• INSTRUCTIONS TO FOLLOW: Across the records below, count every line that contains the string "assert", then report the count alone.

• DATA SUPPLIED:
(* ===== verification/ServerTheorems.v ===== *)
(** * savr-server: theorems about versions, retention and the running server *)

From S2P Require Import Prelude CoreTypes ServerError Auth Blobs Hub ServerDb ServerGc ServerApi Ws DbWf GcSpec VersionSpec AccountSpec Instances ServerSystem DeviceSpec Demo.

Section Theorems.
Context `{B3 : Blake3} `{!Blake3Laws} `{A2 : Argon2} `{J : Jwt} `{U : UuidText}.



(** Two devices that both build on the current head and race: whichever
    upload the database runs second is answered with the conflict of exactly
    these two tips, the first stays head, and both versions are kept. *)
Theorem racing_uploads_both_kept account req1 req2 id1 id2 now1 now2 d g :
  db_wf d → g ∈ games d → gr_account g = account →
  cv_parent req1 = gr_head g → cv_parent req2 = gr_head g →
  insertable d req1 id1 → insertable d req2 id2 → id1 ≠ id2 →
  ∃ v1 v2 tip d1 d2,
    create_version account (gr_id g) req1 id1 now1 d = (Ok (FastForward v1), d1) ∧
    create_version account (gr_id g) req2 id2 now2 d1 = (Ok (Conflict (Some tip) v2), d2) ∧
    v_id v1 = id1 ∧ v_id tip = id1 ∧ v_id v2 = id2 ∧
    select_head (gr_id g) account d2 = Some (Some id1) ∧
    map vr_id (versions d2) = map vr_id (versions d) ++ [id1; id2].
Proof.
  intros Hwf Hg Ha Hp1 Hp2 Hi1 Hi2 Hne.
  destruct (create_version_ok account req1 id1 now1 d g Hwf Hg Ha Hi1)
    as (v1 & d1 & Hv1 & Hwf1 & Hvs1 & Hd1 & Hb1 & Hr1).
  rewrite decide_True in Hr1 by done. destruct Hr1 as [Hc1 Hs1].
  destruct (select_head_elem d1 (gr_id g) account (Some id1) Hwf1 Hs1) as (g1 & Hg1 & Hgid & Hga & Hgh).
  destruct (create_version_ok account req2 id2 now2 d1 g1 Hwf1 Hg1 Hga)
    as (v2 & d2 & Hv2 & Hwf2 & Hvs2 & _ & _ & Hr2).
  { by eapply insertable_after; [exact Hi2|exact Hne| |exact Hvs1|exact Hd1|exact Hb1]. }
  rewrite decide_False in Hr2.
  2:{ rewrite Hgh, Hp2. intros Heq. destruct (wf_head d Hwf g id1 Hg (eq_sym Heq)) as (w & Hw & Hwid & _).
      by apply (in_fresh _ _ _ Hi1 w Hw). }
  destruct Hr2 as (tip & Hc2 & Htip & Hs2). rewrite Hgh in Htip, Hs2.
  destruct tip as [tip|]; [|done]. injection Htip as Htip. rewrite Hgid in *.
  exists v1, v2, tip, d1, d2. split_and!; try done.
  - by apply row_to_version_id in Hv1.
  - by apply row_to_version_id in Hv2.
  - rewrite Hvs2, Hvs1, !map_app. by rewrite <- app_assoc.
Qed.



(** C27. Resolving a conflict points the head at the winner, whatever it was
    before, and logs the previous head as the loser unless it is the winner;
    it deletes no version.  A winner that is no version of the game is
    answered 404 and changes nothing. *)
Theorem resolve_conflict_moves_head account game winner kb id now d :
  db_wf d → (∀ c, c ∈ resolved_conflicts d → rc_id c ≠ id) →
  (∃ g w, g ∈ games d ∧ gr_id g = game ∧ gr_account g = account ∧
     w ∈ versions d ∧ vr_id w = winner ∧ vr_game_id w = game ∧
     ∃ d', resolve_conflict account game winner kb id now d =
             (Ok ({| hr_head := Some winner; hr_seq := Some (vr_seq w) |}, vr_seq w), d') ∧
       db_wf d' ∧ versions d' = versions d ∧ select_head game account d' = Some (Some winner) ∧
       map rc_loser (resolved_conflicts d') = map rc_loser (resolved_conflicts d) ++
         match gr_head g with
         | Some loser => if decide (loser = winner) then [] else [loser]
         | None => []
         end) ∨
  (∃ e, resolve_conflict account game winner kb id now d = (Err e, d) ∧ status e = 404%Z ∧
     ∀ g w, g ∈ games d → gr_id g = game → gr_account g = account →
            w ∈ versions d → vr_game_id w = game → vr_id w ≠ winner).
Proof.
  intros Hwf Hfresh.
  pose proof (fetch_winner d account game winner Hwf) as Hf.
  destruct (select_head game account d) as [cur|] eqn:Es.
  - destruct (select_head_elem d game account cur Hwf Es) as (g & Hg & <- & <- & Hh).
    destruct (fetch_optional _ (versions d)) as [w|] eqn:Ew.
    + destruct Hf as (Hw & <- & Hwg & Hwa). left.
      destruct (resolve_conflict_wins (gr_account g) kb id now d g w Hwf Hfresh Hg eq_refl Hw Hwg)
        as (d' & Hrest). exists g, w. eauto 10.
    + right. exists (not_found "winner version"). split_and!; [|done|].
      * unfold resolve_conflict, resolve_conflict_tx. rewrite Es. simpl. by rewrite Ew.
      * intros g' w Hg' Hgid Hga Hw Hwg. apply Hf; [done..|].
        rewrite <- Hga. apply (same_game_account d g' w); [done..|congruence].
  - right. exists (not_found "game"). split_and!; [|done|].
    + unfold resolve_conflict, resolve_conflict_tx. by rewrite Es.
    + intros g w Hg <- <-. by rewrite (select_head_of d g Hwf Hg) in Es.
Qed.

(** Resolving a fork in favour of the current head records nothing: the
    losing tip is in no row of [resolved_conflicts], so it stays an unresolved
    tip, and the retention sweep that follows keeps it whatever the retention
    says. *)
Theorem resolving_for_the_head_keeps_the_fork account kb id now d g h v f :
  db_wf d → (∀ c, c ∈ resolved_conflicts d → rc_id c ≠ id) →
  g ∈ games d → gr_account g = account → gr_head g = Some h →
  v ∈ versions d → unresolved_tip d v →
  ∃ hr d', resolve_conflict account (gr_id g) h kb id now d = (Ok hr, d') ∧
    resolved_conflicts d' = resolved_conflicts d ∧ unresolved_tip d' v ∧
    ∃ stats s', run_gc {| db := d'; files := f |} = (Ok stats, s') ∧ survives (db s') v.
Proof.
  intros Hwf Hfresh Hg Ha Hh Hv [Hp Hl].
  destruct (wf_head d Hwf g h Hg Hh) as (w & Hw & <- & Hwg).
  destruct (resolve_conflict_wins account kb id now d g w Hwf Hfresh Hg Ha Hw Hwg)
    as (d' & E & Hwf' & Hvs & _ & Hrc).
  rewrite Hh, decide_True, app_nil_r in Hrc by done.
  assert (Hres : resolved_conflicts d' = resolved_conflicts d).
  { assert (Hlen : length (resolved_conflicts d') = length (resolved_conflicts d)).
    { apply (f_equal length) in Hrc. by rewrite !length_map in Hrc. }
    by eapply resolve_conflict_log. }
  assert (Htip : unresolved_tip d' v) by (split; rewrite ?Hvs, ?Hres; done).
  eexists _, d'. split_and!; [exact E|done|done|].
  destruct (gc_accounts_ok (map ac_id (accounts d')) GcStats_default {| db := d'; files := f |} Hwf')
    as (stats & s' & Egc & _ & Hpr).
  exists stats, s'. split; [exact Egc|]. apply Hpr; [simpl; by rewrite Hvs|by right].
Qed.
End Theorems.

(** ** The hypotheses hold: the worked run *)



Lemma racing_uploads_both_kept_witness :
  ∃ v1 v2 tip d1 d2,
    create_version the_account the_game (upload None) 10 (secs 2) (app_db ready) = (Ok (FastForward v1), d1) ∧
    create_version the_account the_game (upload None) 11 (secs 3) d1 = (Ok (Conflict (Some tip) v2), d2) ∧
    v_id v1 = 10%N ∧ v_id tip = 10%N ∧ v_id v2 = 11%N ∧
    select_head the_game the_account d2 = Some (Some 10%N) ∧
    map vr_id (versions d2) = map vr_id (versions (app_db ready)) ++ [10; 11]%N.
Proof.
  apply (racing_uploads_both_kept the_account (upload None) (upload None) 10 11 (secs 2) (secs 3)
    (app_db ready) (game_row None) ready_wf); try done.
  - apply (found (is_game the_game)). by vm_compute.
  - apply insertableb_ok. by vm_compute.
  - apply insertableb_ok. by vm_compute.
Defined.



Lemma resolve_conflict_moves_head_witness :
  ∃ d', resolve_conflict the_account the_game 11 true 20 (secs 4) (app_db forked) =
          (Ok ({| hr_head := Some 11%N; hr_seq := Some 2%Z |}, 2%Z), d') ∧
    select_head the_game the_account d' = Some (Some 11%N) ∧
    map rc_loser (resolved_conflicts d') = [10%N].
Proof.
  destruct (resolve_conflict_moves_head the_account the_game 11 true 20 (secs 4) (app_db forked) forked_wf)
    as [(g & w & Hg & _ & _ & _ & _ & _ & d' & E & _ & _ & Hs & Hl)|(e & E & _)].
  - intros c Hc. change (resolved_conflicts (app_db forked)) with (@nil ResolvedRow) in Hc.
    by apply elem_of_nil in Hc.
  - set (r := resolve_conflict the_account the_game 11 true 20 (secs 4) (app_db forked)) in *.
    assert (Hr : fst r = Ok ({| hr_head := Some 11%N; hr_seq := Some 2%Z |}, 2%Z)) by by vm_compute.
    assert (Hd : d' = snd r) by by rewrite E. rewrite E in Hr. simpl in Hr. injection Hr as Hseq.
    rewrite Hseq in E. exists d'. split; [exact E|]. split; [exact Hs|]. rewrite Hd. by vm_compute.
  - vm_compute in E. discriminate.
Defined.

Lemma resolving_for_the_head_keeps_the_fork_witness :
  ∃ hr d', resolve_conflict the_account the_game 10 false 20 (secs 4) (app_db forked) = (Ok hr, d') ∧
    ∀ v, v ∈ versions (app_db forked) → vr_id v = 11%N → unresolved_tip d' v.
Proof.
  assert (Hv : ∃ v, fetch_optional (is_version 11) (versions (app_db forked)) = Some v ∧
    unresolvedb (app_db forked) v = true) by (vm_compute; eauto).
  destruct Hv as (v & Hfv & Hun%unresolvedb_ok).
  apply fetch_optional_Some in Hfv as [Hv Hid%is_version_true].
  destruct (resolving_for_the_head_keeps_the_fork the_account false 20 (secs 4) (app_db forked)
    (game_row (Some 10%N)) 10 v empty_store forked_wf) as (hr & d' & E & _ & Ht & _).
  - intros c Hc. change (resolved_conflicts (app_db forked)) with (@nil ResolvedRow) in Hc.
    by apply elem_of_nil in Hc.
  - apply (found (is_game the_game)). by vm_compute.
  - reflexivity.
  - reflexivity.
  - exact Hv.
  - exact Hun.
  - exists hr, d'. split; [exact E|]. intros w Hw Hwid.
    assert (w = v) as ->; [|done].
    apply (NoDup_key_inj vr_id (versions (app_db forked))); [apply forked_wf|congruence..].
Defined.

• RESPONSE TO THE EXERCISE: 7